При отъезде из дома у Толстого не было определенного плана действий. Д. П. Маковицкий первоначально предложил ему временно направиться в Бессарабию, к знакомому рабочему И. С. Гусарову, жившему там с семьей на земле. На это Толстой ничего не ответил. Он очень боялся погони, а потому они в Щекине сели на первый проходивший поезд в направлении ст. Горбачеве, а затем пересели на поезд, шедший до ст. Козельск. Оттуда они направились под Калугу в Оптину пустынь, вблизи которой, в селении Шамордино, в женском монастыре, жила сестра Толстого - Мария Николаевна. Здесь Толстой намеревался временно остановиться и даже сговорился в деревне о найме избы. Но после беседы с тайно прибывшей сюда дочерью Александрой Львовной он решил, не задерживаясь, поехать дальше, - в Новочеркасск к своей племяннице Е. С. Денисенко, с тем, чтобы через ее мужа, члена судебной палаты, достать заграничный паспорт и уехать в Болгарию, а если не удастся, то - к единомышленнику на Кавказ. Однако и этот план не был осуществлен. После двухдневных лихорадочных скитаний Толстой в пути простудился и заболел крупозным воспалением легких. Деревянный домик на безвестном, затерянном в степях полустанке Астапово, где он был вынужден сойти, стал последним его приютом. 7 ноября 1910 года (ст. ст.), после недели тяжелой болезни, великого писателя не стало...
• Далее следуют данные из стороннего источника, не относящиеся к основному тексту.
(* ===== verification/Survival.v ===== *)
(** * Survival: the grants of any run outlive the process

    Admission keeps the journal telling the grants, so every run of public calls does;
    a process restarted on the file carries the engine's grants, and those a call in
    progress did not take back when the process died in the middle of it. *)

From S2P Require Import Prelude Checked Identity Hash State Policy Request Authority.
From S2P Require Import Decision Ledger History Bytes Records Journal Engine Log Recovery.
From S2P Require Import Admission.
From S2P Require Import Capacity Frames Grant Safety Api Enforce Reach Restart Compaction.
From S2P Require Import Continuity Mirror Protocol Durable.
Local Open Scope N_scope.
Local Open Scope naf_scope.

(** ** The records of an admission can be stored *)

Lemma fp_bytes_word (bs : list N) (f : N) : u64 f -> u64 (fp_bytes bs f).
Proof. revert f. induction bs as [|b bs IH]; intros f Hf; [done|]. apply IH, wrap64_u64. Qed.

Lemma fingerprint_word (r : AdmissionRequest) : u64 (fingerprint r).
Proof. unfold fingerprint. rewrite fp_stream. by apply fp_bytes_word. Qed.

Lemma from_option_word {A} (f : A -> N) (x : option A) : (forall a, x = Some a -> u64 (f a)) -> u64 (from_option f 0 x).
Proof. intros H. destruct x as [a|]; [by apply H|done]. Qed.

Section storable.
Context (k : EngineCore) (Hk : words k) (request : AdmissionRequest) (Hr : request_sendable request).

Lemma issued_words (outcome : AdmissionOutcome) (d : AdmissionDecision) :
  issued k request outcome d ->
  u64 (ad_selected_path d) /\ u64 (ad_bound_capacity_generation d).
Proof.
  intros [_ _ _ _ _ _ Hp Hb]. split.
  - destruct Hp as [->|[f (c & Hc & Hin & <-)%find_path_some]]; [done|].
    destruct (wd_paths k Hk c Hc) as (_ & _ & Hf). rewrite Forall_forall in Hf. by apply Hf.
  - destruct Hb as [-> | ->]; [done|]. apply from_option_word. intros s Hs. by apply (wd_capacity k Hk s Hs).
Qed.

Lemma issued_storable (outcome : AdmissionOutcome) (d : AdmissionDecision) :
  issued k request outcome d -> u64 (ad_granted d) -> decision_storable (to_record k d).
Proof.
  intros Hd Hg. destruct (issued_words outcome d Hd) as [Hp Hb].
  destruct Hd as [E1 E2 _ E4 _ (E5 & E6 & E7 & E8 & E9 & E10 & E11) _ _].
  destruct (wd_context k Hk) as (? & ? & ?). destruct (wd_sequences k Hk) as [? ?].
  destruct Hr as (? & ? & ? & ? & _). unfold decision_storable. cbn [to_record set_field dr_decision dr_audit dr_request].
  cbn. rewrite E1, E2, E4, E5, E6, E7, E8, E9, E10, E11. split_and!; try done.
  - apply fingerprint_word.
  - apply from_option_word. intros p Hp'. by destruct (wd_policy k Hk p Hp') as [(_ & ? & _) _].
  - apply from_option_word. intros c Hc. by destruct (wd_qos k Hk c Hc).
  - apply from_option_word. intros c Hc. by destruct (wd_priorities k Hk c Hc).
  - apply from_option_word. intros c Hc. by destruct (wd_paths k Hk c Hc).
  - apply from_option_word. intros c Hc. by destruct (wd_reservations k Hk c Hc).
Qed.
End storable.

Lemma live_same_words (r : DecisionRecord) (b : bool) :
  decision_storable r -> decision_storable (r <| dr_ledger_live := b |>).
Proof. by destruct r. Qed.

Lemma reserved_grants (d demand e g p : N) (amounts : list (ResourceId * Rate)) (l l' : AdmittedLoadLedger) :
  reserved d demand e g p amounts l l' -> grants_of l' = <[d := amounts]> (grants_of l).
Proof.
  intros (_ & _ & E & _). unfold grants_of. rewrite E, fmap_insert. f_equal. rewrite <- list_fmap_compose.
  etrans; [|apply list_fmap_id]. apply list_fmap_ext. by intros ? [r a] _.
Qed.

(** A request whose targets fit one record, for a rate that is not zero. *)
Record admissible (request : AdmissionRequest) : Prop := {
  as_sendable : request_sendable request;
  as_positive : 0 < minimum (rq_rate request);
  as_size : sizeN (rq_resource_bindings request) + max_path_resources <= max_resource_bindings;
}.

Section intent.
Context (k : EngineCore) (Hw : engine_wf k) (Hwd : words k) (request : AdmissionRequest) (Hr : admissible request)
  (targets : list ResourceId) (d : AdmissionDecision)
  (Hd : issued k request (ad_outcome d) d) (Hj : justified k request targets d).

Lemma granted_word : u64 (ad_granted d) /\ ad_granted d <> 0.
Proof.
  destruct (as_sendable request Hr) as (_ & _ & _ & _ & (_ & _ & Hm) & _).
  pose proof (as_positive request Hr). pose proof (ju_minimum _ _ _ _ Hj). pose proof (ju_maximum _ _ _ _ Hj).
  unfold u64 in *. lia.
Qed.

Lemma target_words : Forall (fun r => r <> 0 /\ u64 r) targets.
Proof.
  eapply Forall_impl; [exact (ju_room _ _ _ _ Hj)|]. intros r [(e & He & _)%has_capacity_iff _].
  apply find_capacity_some in He as (c & Hc & Hin & <-).
  destruct (in_capacity k (ew_inputs k Hw) c Hc) as [[_ _ _ _ Hok _] _]. destruct (wd_capacity k Hwd c Hc) as (_ & _ & Hu).
  rewrite Forall_forall in Hok, Hu. split; [by apply Hok|by apply Hu].
Qed.

Lemma intent_size : sizeN ((fun r => (r, ad_granted d)) <$> targets) <= max_resource_bindings.
Proof.
  pose proof (ju_size _ _ _ _ Hj). pose proof (as_size request Hr). unfold sizeN in *. rewrite length_fmap. lia.
Qed.

Lemma intent_storable : prepare_storable (intent_of k targets d).
Proof.
  destruct (issued_words k Hwd request (ad_outcome d) d Hd) as [Hp Hb].
  destruct Hd as [E1 _ _ E4 _ (E5 & E6 & E7 & E8 & _) _ _]. destruct (as_sendable request Hr) as (? & ? & ? & ? & _).
  unfold prepare_storable. cbn. rewrite E1, E4, E6, E8. split_and!; try done.
  - apply (wd_sequences k Hwd).
  - apply fingerprint_word.
  - apply (wd_context k Hwd).
  - apply intent_size.
  - apply Forall_fmap. eapply Forall_impl; [exact target_words|]. intros r [_ Hu]. split; [done|apply granted_word].
Qed.

Lemma intent_known : intent_wf (intent_of k targets d).
Proof.
  destruct (ju_targets _ _ _ _ Hj) as [Hne Hnd]. constructor; cbn.
  - rewrite (iss_decision _ _ _ _ Hd). apply (ew_next k Hw).
  - split_and!; cbn; [by rewrite amounts_keys|..].
    + apply Forall_fmap, Forall_true. intros r. apply granted_word.
    + pose proof intent_size. unfold max_resource_bindings, ptrdiff_max in *. lia.
  - by intros ?%fmap_nil_inv.
  - apply Forall_fmap. eapply Forall_impl; [exact target_words|]. by intros r [].
Qed.

Lemma live_storable : decision_storable (live_record k d).
Proof. apply live_same_words, (issued_storable k Hwd request (as_sendable _ Hr) _ d Hd), granted_word. Qed.
End intent.

(** ** Admission *)

Lemma words_next (k k' : EngineCore) :
  words k -> same_inputs k k' -> u64 (ek_next_decision_sequence k') -> u64 (ek_audit k') ->
  (forall d r, history_find d (ek_history k') = Some r -> decision_storable r) ->
  (forall d es, lg_by_decision (ek_ledger k') !! d = Some es ->
     sizeN es <= max_resource_bindings /\ Forall (fun e => entry_storable e /\ le_amount e <> 0) es) -> words k'.
Proof.
  intros [W1 W2 W3 W4 W5 W6 W7 W8 _ _] [S1 S2 S3 S4 S5 S6 S7 S8 S9 S10 _ _ _] Hn Ha Hrec Hent.
  constructor; rewrite ?S2, ?S3, ?S4, ?S5, ?S6, ?S7, ?S8, ?S9, ?S10; done.
Qed.

Lemma consumed_words (k : EngineCore) :
  u64 (ek_next_decision_sequence (consumed k)) /\ u64 (ek_audit (consumed k)).
Proof. split; apply wrap64_u64. Qed.

(** What the history says once the record of a fresh decision is filed: the record, or
    what it said before. *)
Section fresh.
Context (k : EngineCore) (Hw : engine_wf k) (Hs : sequences_left k) (record : DecisionRecord)
  (Hd : dr_decision record = ek_next_decision_sequence k) (Ha : dr_audit record = ek_audit k)
  (ledger : AdmittedLoadLedger).
Let h' := trimmed ledger (history_insert record (ek_history k)).

Lemma fresh_found (d : AdmissionDecisionId) (r : DecisionRecord) :
  history_find d h' = Some r -> r = record \/ history_find d (ek_history k) = Some r.
Proof.
  intros Hf. destruct (insert_fresh_wf k record ledger Hw Hs Hd Ha) as (_ & _ & Hids & _).
  assert (Hknown : dr_decision record <> 0) by (rewrite Hd; apply Hw).
  assert (Hh : history_wf (history_insert record (ek_history k))).
  { apply history_insert_wf; [apply Hw|]. intros key (r' & Hr' & Hra)%(hwf_index _ (ew_history k Hw)).
    apply (ew_ids k Hw) in Hr' as [_ Hlt]. lia. }
  assert (Hsub : hi_records h' ⊆ hi_records (history_insert record (ek_history k))).
  { apply (trimmed_retires ledger _ Hh). rewrite insert_retired. apply Hw. }
  unfold history_find in Hf. eapply lookup_weaken in Hf; [|exact Hsub].
  change (history_find d (history_insert record (ek_history k)) = Some r) in Hf. rewrite insert_find in Hf by done.
  case_decide; [left; congruence|by right].
Qed.

Lemma fresh_held (d : AdmissionDecisionId) (r : DecisionRecord) :
  holds ledger d = true ->
  (if decide (d = dr_decision record) then Some record else history_find d (ek_history k)) = Some r ->
  history_find d h' = Some r.
Proof. by apply (insert_fresh_wf k record ledger Hw Hs Hd Ha). Qed.
End fresh.

(** ** What a crash may leave *)

(** What grants weigh on a path, each at its greatest amount. *)
Definition weight (grants : gmap N (list (ResourceId * Rate))) (path : N -> PathId) (q : PathId) : N :=
  map_sum (fun d held => if decide (path d = q) then peak held else 0) grants.
Definition path_weight (k : EngineCore) : PathId -> N := weight (grants_of (ek_ledger k)) (path_of k).

(** Grants after a call that began in [k]: those of [k], and perhaps the one being decided;
    all in [keep] are there, and no path weighs more than [rate] above what it did. *)
Record carried (keep : AdmissionDecisionId -> Prop) (rate : Rate) (k : EngineCore) (l : AdmittedLoadLedger)
    (path : N -> PathId) : Prop := {
  ca_kept : forall d held, grants_of (ek_ledger k) !! d = Some held -> keep d -> grants_of l !! d = Some held;
  ca_old : forall d held, grants_of l !! d = Some held ->
    grants_of (ek_ledger k) !! d = Some held \/ (d = ek_next_decision_sequence k /\ forall r, amount_of r held <= rate);
  ca_paths : forall q, weight (grants_of l) path q <= path_weight k q + rate;
}.

(** The log is true after the call. *)
Definition fared (o : JournalOptions) (keep : AdmissionDecisionId -> Prop) (rate : Rate) (k k' : EngineCore) : Prop :=
  durable o k' /\ ek_epoch k <= ek_epoch k' /\ carried keep rate k (ek_ledger k') (path_of k').

(** The file system went during the call: the file tells such grants, in an epoch of the
    call. *)
Definition wreck (o : JournalOptions) (keep : AdmissionDecisionId -> Prop) (rate : Rate) (k k' : EngineCore) : Prop :=
  exists rs l path next e, gone o k' rs /\ ledger_wf l /\ tells rs (grants_of l) path next e /\
    ek_epoch k <= e <= ek_epoch k' /\ carried keep rate k l path.

Lemma weight_ext (grants : gmap N (list (ResourceId * Rate))) (path path' : N -> PathId) (q : PathId) :
  (forall d, is_Some (grants !! d) -> path' d = path d) -> weight grants path' q <= weight grants path q.
Proof. intros Hp. apply map_sum_le. intros d h Hd. exists h. split; [done|]. by rewrite Hp by (by eexists). Qed.

Section carried.
Context (keep : AdmissionDecisionId -> Prop) (rate : Rate) (k : EngineCore).

Lemma carried_spared (l : AdmittedLoadLedger) (path : N -> PathId) :
  spared keep (ek_ledger k) l -> (forall d, is_Some (grants_of l !! d) -> path d = path_of k d) -> carried keep rate k l path.
Proof.
  intros [Hold Hkept] Hp. constructor; [done|intros d held Hd; left; by eapply lookup_weaken|].
  intros q. etrans; [by apply weight_ext|]. apply N.le_trans with (path_weight k q); [|lia]. by apply map_sum_subseteq.
Qed.

Lemma carried_same (l : AdmittedLoadLedger) (path : N -> PathId) :
  grants_of l = grants_of (ek_ledger k) ->
  (forall d, holds (ek_ledger k) d = true -> path d = path_of k d) -> carried keep rate k l path.
Proof.
  intros E Hp. apply carried_spared; [constructor; by rewrite E|]. intros d. rewrite E, grants_holds. apply Hp.
Qed.
End carried.

Lemma doomed_wreck (o : JournalOptions) (keep : AdmissionDecisionId -> Prop) (k k' : EngineCore) (rate : Rate) :
  doomed o keep k k' -> wreck o keep rate k k'.
Proof.
  intros (rs & l & e & Hg & Hw & Hsp & Ht & He). exists rs, l, (path_of k), (ek_next_decision_sequence k), e.
  split_and!; try done; [lia..|]. by apply carried_spared.
Qed.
Такова правда о трагическом конце Толстого.
Книга В. Булгакова ценна тем, что в ней - глазами друга-очевидца - воспроизводится напряженная атмосфера яснополянского дома в памятные трагические дни, приводятся - большей частью впервые - выразительные детали последних месяцев жизни Толстого. Вместе с дневником, в котором запечатлены события в Ясной Поляне после отъезда Толстого, эти воспоминания являются неоценимым материалом для биографов писателя.